China’s activity appears to be slowing, related to market reforms which we’ve covered previously.
See the full figures below. A total of 125.8GWh came online in the first half of the year, 27% higher than the same period in 2025.
| Region | MW | MWh |
| Africa | 0 | 0 |
| Asia (excluding China) | 0 | 0 |
| China | 3,696 | 10,094 |
| Europe | 916 | 2,384 |
| Middle East | 2,500 | 12,500 |
| North America | 710 | 3,020 |
| Oceania | 565 | 1,960 |
| South & Central America | 700 | 3,500 |
| Total | 9,087 | 33,459 |
The largest project to come online in June was the 3.5GWh Elena BESS in Chile, part of Grenergy’s Oasis de Atacama solar-plus-storage complex. The country’s president attended its inauguration, shortly before a 1TWh night-time PPA was signed with an unnamed buyer.
Projects totalling around 1.6GWh were brought online in Utah and Australia, by rPlus and Akaysha respectively. There were 11 gigawatt-hour scale projects commissioned during the month, with three in China rounding out the list.
The Elena project accounted for the whole of the South & Central America’s figures for the month. In Europe, major projects came online in Hungary, the Netherlands and Bulgaria.

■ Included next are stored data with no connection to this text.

(* ===== verification/WatchManager.v ===== *)
(** * The watch manager ([watch_manager.go])

    [WatchManager] keeps one watcher per eligible job and turns file events and
    polling into requests to the run service.  A handle is known by a number,
    Go's pointer; the handles are kept in a heap, and [m.active] maps a job to a
    pointer that can be nil.  [Reconcile] takes [m.mu] twice and prepares the
    watchers in between; a callback of the debounce timer takes it before it
    calls the run service.  The pieces between two releases of the lock are the
    steps of [wstep]; [Reconcile] is their composition when nothing else runs. *)

From S2P Require Import Prelude GoStrings Model LogBuffer HostCommand Capabilities ExecutionPlan.
From S2P Require Import RunService Scheduler.

(** ** Specifications *)

Record watchSpec := MkWatchSpec {
  ws_revision : Z; ws_generation : Z; ws_source : string; ws_viewSource : string; ws_mode : string;
  ws_debounce : Z; ws_poll : Z; ws_globs : list string
}.

Definition set_viewSource (v : string) (s : watchSpec) : watchSpec :=
  MkWatchSpec (ws_revision s) (ws_generation s) (ws_source s) v (ws_mode s) (ws_debounce s) (ws_poll s) (ws_globs s).
Definition set_ws_generation (g : Z) (s : watchSpec) : watchSpec :=
  MkWatchSpec (ws_revision s) g (ws_source s) (ws_viewSource s) (ws_mode s) (ws_debounce s) (ws_poll s) (ws_globs s).

(** [time.Duration(n) * time.Second], which wraps around. *)
Definition seconds (n : Z) : Z := wrap_s64 (n * second).

Definition watchSpecFor (job : Job) : result watchSpec :=
  let source := TrimSpace (jobWatchSource job) in
  if string_eqb source "" then Err (ErrNew "watch job source is required")
  else
    let mode := if string_eqb (Job_WatchMode job) "" then "hybrid" else Job_WatchMode job in
    if negb (string_eqb mode "event") && negb (string_eqb mode "poll") && negb (string_eqb mode "hybrid")
    then Err (ErrNew "watch mode must be event, poll, or hybrid")
    else
      let debounce := seconds (Job_Debounce job) in
      let debounce := if (debounce <=? 0)%Z then (10 * second)%Z else debounce in
      let poll := seconds (Job_PollSec job) in
      let poll := if (poll <=? 0)%Z then (5 * 60 * second)%Z else poll in
      Ok (MkWatchSpec (Job_Revision job) 0 source "" mode debounce poll (splitCSV (Job_WatchGlob job))).

Definition sameWatchSpec (a b : watchSpec) : bool :=
  (ws_revision a =? ws_revision b)%Z && string_eqb (ws_source a) (ws_source b) &&
  string_eqb (ws_viewSource a) (ws_viewSource b) && string_eqb (ws_mode a) (ws_mode b) &&
  (ws_debounce a =? ws_debounce b)%Z && (ws_poll a =? ws_poll b)%Z &&
  bool_decide (ws_globs a = ws_globs b).

(** ** Paths *)

(** [filepath.Rel], component by component: what is left of the two paths after
    their common beginning; [None] when one is absolute and the other is not, or
    when the base leaves its root. *)
Fixpoint strip_common (a b : list string) : list string * list string :=
  match a, b with
  | x :: a', y :: b' => if string_eqb x y then strip_common a' b' else (a, b)
  | _, _ => (a, b)
  end.
Definition path_components (p : string) : list string := rev (fold_left (clean_step (IsAbs p)) (Split slash p) []).
Definition Rel (base targ : string) : option string :=
  if negb (Bool.eqb (IsAbs base) (IsAbs targ)) then None
  else if string_eqb (Clean base) (Clean targ) then Some "."
  else
    let (b, t) := strip_common (path_components base) (path_components targ) in
    if string_eqb (default "" (head b)) ".." then None
    else Some (Join "/" (map (fun _ => "..") b ++ t)).

Definition samePath (a b : string) : bool := string_eqb (Clean a) (Clean b).

Definition watchPathWithin (root path : string) : bool :=
  match Rel root path with
  | None => false
  | Some rel => negb (string_eqb rel "..") && negb (HasPrefix rel "../")
  end.

(** ** The host *)

(** [m.resolvePath], [m.checkSource], the watcher factory, [watcher.Add],
    [addWatchDirectories], and [filepath.Match] (false for a bad pattern). *)
Class WatchHost (W : Type) := {
  resolvePath : string -> result string;
  checkSource : string -> W -> result unit * W;
  newWatcher : W -> result unit * W;
  addWatch : string -> W -> result unit * W;
  addWatchDirectories : string -> W -> result unit * W;
  filepath_Match : string -> string -> bool
}.

Section Glob.
Context {W : Type} `{!WatchHost W}.
Definition matchesWatch (globs : list string) (path : string) : bool :=
  match globs with
  | [] => true
  | _ => let name := Base path in existsb (fun glob => filepath_Match (TrimSpace glob) name) globs
  end.
End Glob.

(** ** State *)

(** [wh_cancelled]: the context of the handle is done. *)
Record watchHandle := MkWatchHandle {
  wh_spec : watchSpec; wh_cancelled : bool; wh_watcher : bool; wh_started : bool; wh_timer : bool
}.

(** [wm_panicked]: a method was called on a nil handle.  [wm_done]: the manager's
    context is done, because of [Close] or because its parent's is. *)
Record WatchManager := MkWatchManager {
  wm_active : gmap Z (option nat);
  wm_degraded : gset Z;
  wm_errors : gmap Z goerror;
  wm_nextGen : Z;
  wm_closed : bool;
  wm_handles : gmap nat watchHandle;
  wm_nextHandle : nat;
  wm_panicked : bool;
  wm_done : bool
}.

Definition newWatchManager : WatchManager := MkWatchManager ∅ ∅ ∅ 0 false ∅ 0 false false.

Definition set_active (v : gmap Z (option nat)) (m : WatchManager) : WatchManager :=
  MkWatchManager v (wm_degraded m) (wm_errors m) (wm_nextGen m) (wm_closed m) (wm_handles m) (wm_nextHandle m) (wm_panicked m) (wm_done m).
Definition set_degraded (d : gset Z) (e : gmap Z goerror) (m : WatchManager) : WatchManager :=
  MkWatchManager (wm_active m) d e (wm_nextGen m) (wm_closed m) (wm_handles m) (wm_nextHandle m) (wm_panicked m) (wm_done m).
Definition set_nextGen (g : Z) (m : WatchManager) : WatchManager :=
  MkWatchManager (wm_active m) (wm_degraded m) (wm_errors m) g (wm_closed m) (wm_handles m) (wm_nextHandle m) (wm_panicked m) (wm_done m).
Definition set_closed (m : WatchManager) : WatchManager :=
  MkWatchManager (wm_active m) (wm_degraded m) (wm_errors m) (wm_nextGen m) true (wm_handles m) (wm_nextHandle m) (wm_panicked m) true.
Definition set_handles (h : gmap nat watchHandle) (n : nat) (m : WatchManager) : WatchManager :=
  MkWatchManager (wm_active m) (wm_degraded m) (wm_errors m) (wm_nextGen m) (wm_closed m) h n (wm_panicked m) (wm_done m).
Definition set_panicked (m : WatchManager) : WatchManager :=
  MkWatchManager (wm_active m) (wm_degraded m) (wm_errors m) (wm_nextGen m) (wm_closed m) (wm_handles m) (wm_nextHandle m) true (wm_done m).

(** [m.active[id]]: nil for a job without an entry. *)
Definition active_handle (id : Z) (m : WatchManager) : option nat := default None (wm_active m !! id).

Definition handle_spec (h : nat) (m : WatchManager) : option watchSpec := wh_spec <$> wm_handles m !! h.

(** The context of a handle is done; [handle.stop()] also stops its timer. *)
Definition context_ended (h : watchHandle) : watchHandle := MkWatchHandle (wh_spec h) true (wh_watcher h) (wh_started h) (wh_timer h).
Definition cancelled (h : watchHandle) : watchHandle := MkWatchHandle (wh_spec h) true (wh_watcher h) (wh_started h) false.
Definition stop_handle (o : option nat) (m : WatchManager) : WatchManager :=
  match o with
  | Some n => set_handles (alter cancelled n (wm_handles m)) (wm_nextHandle m) m
  | None => set_panicked m
  end.
Definition stop_all (l : list (option nat)) (m : WatchManager) : WatchManager := fold_left (fun m o => stop_handle o m) l m.

(** ** Errors *)

(** [handle] nil means the error belongs to no watcher. *)
Definition publishError (id : Z) (handle : option nat) (err : goerror) (degraded : bool) (m : WatchManager) : WatchManager :=
  if wm_closed m || (bool_decide (is_Some handle) && negb (bool_decide (active_handle id m = handle))) then m
  else set_degraded (if degraded then {[id]} ∪ wm_degraded m else wm_degraded m) (<[id := err]> (wm_errors m)) m.

Definition degrade (id : Z) (h : nat) (err : option goerror) (m : WatchManager) : WatchManager :=
  match err with None => m | Some err => publishError id (Some h) err true m end.

Section Manager.
Context {W : Type} `{!WatchHost W}.

(** ** Reconcile *)

(** The loop over the jobs. *)
Definition want_watch (job : Job) (w : W) : result watchSpec * W :=
  match watchSpecFor job with
  | Err e => (Err e, w)
  | Ok spec =>
      match resolvePath (ws_source spec) with
      | Err e => (Err e, w)
      | Ok view =>
          match checkSource view w with
          | (Err e, w) => (Err e, w)
          | (Ok _, w) => (Ok (set_viewSource view spec), w)
          end
      end
  end.

Definition wanted_watches (jobs : list Job) (w : W) : gmap Z watchSpec * gmap Z goerror * W :=
  fold_left (fun '(desired, invalid, w) job =>
    if negb (schedulerEligible job TriggerWatch) then (desired, invalid, w)
    else match want_watch job w with
         | (Err e, w) => (desired, <[Job_ID job := e]> invalid, w)
         | (Ok spec, w) => (<[Job_ID job := spec]> desired, invalid, w)
         end) jobs (∅, ∅, w).

(** Whether the current watcher of a job can stay. *)
Definition keeps (id : Z) (want : watchSpec) (m : WatchManager) : bool :=
  match active_handle id m with
  | None => false
  | Some h => match handle_spec h m with
              | Some spec => sameWatchSpec spec want && negb (bool_decide (id ∈ wm_degraded m))
              | None => false
              end
  end.

(** The first critical section: which watchers are to be created. *)
Definition begin_create (desired : gmap Z watchSpec) (m : WatchManager) : gmap Z watchSpec * WatchManager :=
  fold_left (fun '(create, m) kv =>
    if keeps kv.1 kv.2 m then (create, m)
    else let g := wrap_u64 (wm_nextGen m + 1) in (<[kv.1 := set_ws_generation g kv.2]> create, set_nextGen g m))
    (map_to_list desired) (∅, m).

Definition events_mode (spec : watchSpec) : bool := string_eqb (ws_mode spec) "event" || string_eqb (ws_mode spec) "hybrid".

Most of North America’s figures is made up of rPlus Utah project plus Aypa Power’s 250MW/1,000MWh Pediment energy storage project in Mesa, Arizona.
All these projects used lithium-ion technology, mostly lithium iron phosphate (LFP). One major sodium-ion project came online: Power China’s Shanghai Jiading Industry Zone Standalone Energy Storage Project which combined LFP and an undisclosed sodium-ion battery chemistry, totalling 50MW/200MWh.
Benchmark Mineral Intelligence head of research Iola Hughes recently wrote a Guest Blog for Energy-Storage.news on the company’s rankings and analysis of global BESS cell and system suppliers, noting that the nameplate annual production capacity of BESS cells globally surpassed 1TWh for the first time by the end of 2025.